Tidak sampai 15 menit, makanan langsung diantar ke meja kami. Kami pun segera
makan dengan lahapnya. Disela-sela acara makan malam itu kami pun bercerita
banyak hal. Saya bercerita tentang betapa lugunya saya saat kecil.
Saat
kecil saya terobsesi dengan naga. Setiap ada kucing liar yang ingin saya
pelihara, saya selalu menamainya dengan sebutan Dragon. Sampai suatu hari saya menamai seekor kucing dengan sebutan
Dragonfly. Karena saya kira artinya
Naga Terbang, karena Dragon artinya Naga
dan Fly artinya Terbang. Mendengar
hal itu, Rani pun jadi tertawa terbahak-bahak.
Tiba-tiba
datang seorang anak kecil membawa beberapa lembar puzzle.
“Kak,
permisi kak. Mau beli engga ka ?”
“Ini
saya beli dari toko harganya 8.000, terus saya jual 10.000”
“Ada
yang alphabet, angka, gambar kartun juga ada”
“Ada
yang gambar winnie the pooh ga ?”
tanya Rani.
Anak
itu pun menjawab “yah, engga ada ka. Tadi ketinggalan dirumah”

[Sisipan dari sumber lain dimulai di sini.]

Lemma job_report w k : job_inv w -> exists w', job_step w (JReport k) = Some w' /\ job_inv w'.
Proof.
  intros Hw. unfold job_step. destruct (w_given (j_mr w) !! k) as [r|] eqn:Hk; simpl; [|by exists w].
  destruct (job_index (w_coord (j_mr w)) r) as [i|] eqn:Hi; [|by exists w].
  case_decide as Hin; [|by exists w].
  destruct (mr_report (j_mr w) k r i (ji_mr _ Hw) Hk Hi) as (t & p & _ & Hs & Hmr & Hadv).
  rewrite Hs. cbn [mbind option_bind]. eexists. split; [done|].
  split; simpl; [done|apply Hw|apply Hw|apply Hw| | |apply Hw|apply Hw].
  - intros r' j Hr' Hj. apply (ji_given _ Hw); [done|]. by rewrite <- (job_index_advances _ _ r' Hadv).
  - intros j Hj. apply elem_of_app in Hj as [Hj|Hj%list_elem_of_singleton]; [by apply Hw|by subst].
Qed.

(** A run that loses nothing the invariant needs. *)
Lemma job_inv_run w fs' new :
  job_inv w -> dir_ok fs' ->
  (forall m f r, inputs !! m = Some f -> 0 <= r < n ->
     present (j_fs w) (inter_name (Z.of_nat m) r) \/ present (j_fs w) (out_name r)
     \/ Z.of_nat m ∈ new ->
     present fs' (inter_name (Z.of_nat m) r) \/ present fs' (out_name r)) ->
  (forall r, 0 <= r < n -> present (j_fs w) (out_name r) \/ zlen inputs + r ∈ new -> present fs' (out_name r)) ->
  job_inv (mkJobWorld (j_mr w) fs' (j_completed w ++ new)).
Proof.
  intros Hw Hd Hmap Hred. split; simpl; try apply Hw; [done| | |].
  - intros i Hi. apply elem_of_app. left. by apply (ji_reported _ Hw).
  - intros m f r Hm Hin Hr. apply (Hmap m f r Hm Hr). apply elem_of_app in Hin as [Hin|Hin]; [|tauto].
    destruct (ji_map _ Hw m f r Hm Hin Hr); tauto.
  - intros r Hr Hin. apply Hred; [done|]. apply elem_of_app in Hin as [Hin|Hin]; [|tauto].
    left. by apply (ji_reduce _ Hw).
Qed.

(** The response of a map task names its input file. *)
Lemma map_task w r i :
  job_inv w -> r ∈ w_given (j_mr w) -> JjobType r = MapJob ->
  job_index (w_coord (j_mr w)) r = Some i ->
  exists m f t, inputs !! m = Some f /\ i = Z.of_nat m /\ TtaskPtr r = Some i /\ rs_NnReduce r = n
    /\ slice_get (tasks (w_coord (j_mr w))) i = Some t /\ FileName t = f /\ Id t = Z.of_nat m.
Proof.
  intros Hw Hr Hj Hi. pose proof (ji_mr _ Hw) as Hmr. pose proof (ww_coord _ Hmr) as Hc.
  pose proof (ji_nMap _ Hw) as Hn. destruct (ww_given _ Hmr r i Hr Hi) as (Hrep & t & Ht & _).
  destruct (ji_given _ Hw r i Hr Hi) as [Hptr Hnr]. pose proof (slice_get_lt _ _ _ Ht) as Hlt.
  assert (Hi' : i < zlen inputs).
  { unfold report_of in Hrep. rewrite Hj, Hn in Hrep. by destruct (Z.ltb_spec i (zlen inputs)). }
  destruct (cw_task _ Hc i t Ht) as [Hid Hf]. rewrite (ji_files _ Hw) in Hf.
  destruct (lookup_lt_is_Some_2 inputs (Z.to_nat i)) as [f Hfi]; [unfold zlen in Hi'; lia|].
  exists (Z.to_nat i), f, t. rewrite Hfi in Hf. split; [done|]. split; [lia|]. repeat (split; [done|]). lia.
Qed.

“yah, engga ada ya...” tanda Rani kecewa.
Lalu,
saya pun penasaran kenapa anak kecil ini masih berjualan malam-malam begini.
Karena penasaran akhirnya saya pun bertanya.
“Kamu
sekolah ga ?”
“Kamu
namanya siapa ?”
“Orang
tua kamu kemana ?”
“Rumah
kamu dimana ? kamu kesini naik apa ?”
Singkat
cerita, namanya Roni. Dia masih sekolah dan sekarang kelas 4 SD. Bapa ibunya seorang
pemulung. Untuk sampai warung tempat kami makan dia berjalan kaki, padahal
jarak dari rumah dia dan tempat itu jauh. Roni berjualan puzzle karena ingin
membeli baju olahraga. Karena kalau dia tidak punya baju olahraga dia tidak
boleh ikut pelajaran olahraga. Entahlah, cerita ini benar atau engga. Dengan
sisa-sisa prasangka baik akhirnya kami pun membeli satu lembar puzzle yang
dijual Roni.
“Makasih
ya Roni, ini udah jam 10 malem. Kamu engga pulang ?” tanya Rani.
“Iya
sama-sama kak, Baru ke jual 1 kak, harga bajunya 50 ribu jadi harus laku empat
lagi” jawab Roni.
Lalu
Roni pun pamit dan bergegas mencari pembeli lain. Ternyata dia tidak memakai
sandal.
_____
Setelah
pertemuan itu. Sepanjang perjalanan pulang saya terus berpikir.
“Roni
bohong atau engga ya ?”
Saya
terus berpikir itu, terus berpikir sampai akhirnya saya yakinkan diri saya
kalau Roni berkata jujur. Namun, kemudian saya merasa kesal. Kesal karena kalau
memang cerita Roni benar.
“kemana
orang tua dia ?”
“kenapa
mereka tega membiarkan anaknya bekerja sampai larut malam begini ?”
“kenapa
masih ada sekolah yang punya peraturan bodoh “dilarang ikut olahraga kalau
tidak punya baju olahraga” ?”
Tapi
kemudian saya kembali berpikir.
“Mungkin
orang tua Roni terpaksa dan engga punya pilihan lain”
Tapi
kemudian saya jadi lebih kesal lagi dari sebelumnya.
“TERPAKSA
? TERPAKSA ? TERPAKSA !!! jadi jika terpaksa orang tua boleh melanggar hak-hak
anaknya sendiri ? hak untuk bermain, belajar, dan mendapatkan kasih sayang ?”
Kata
terpaksa juga membuat janji-janji pada UUD menjadi belum terpenuhi.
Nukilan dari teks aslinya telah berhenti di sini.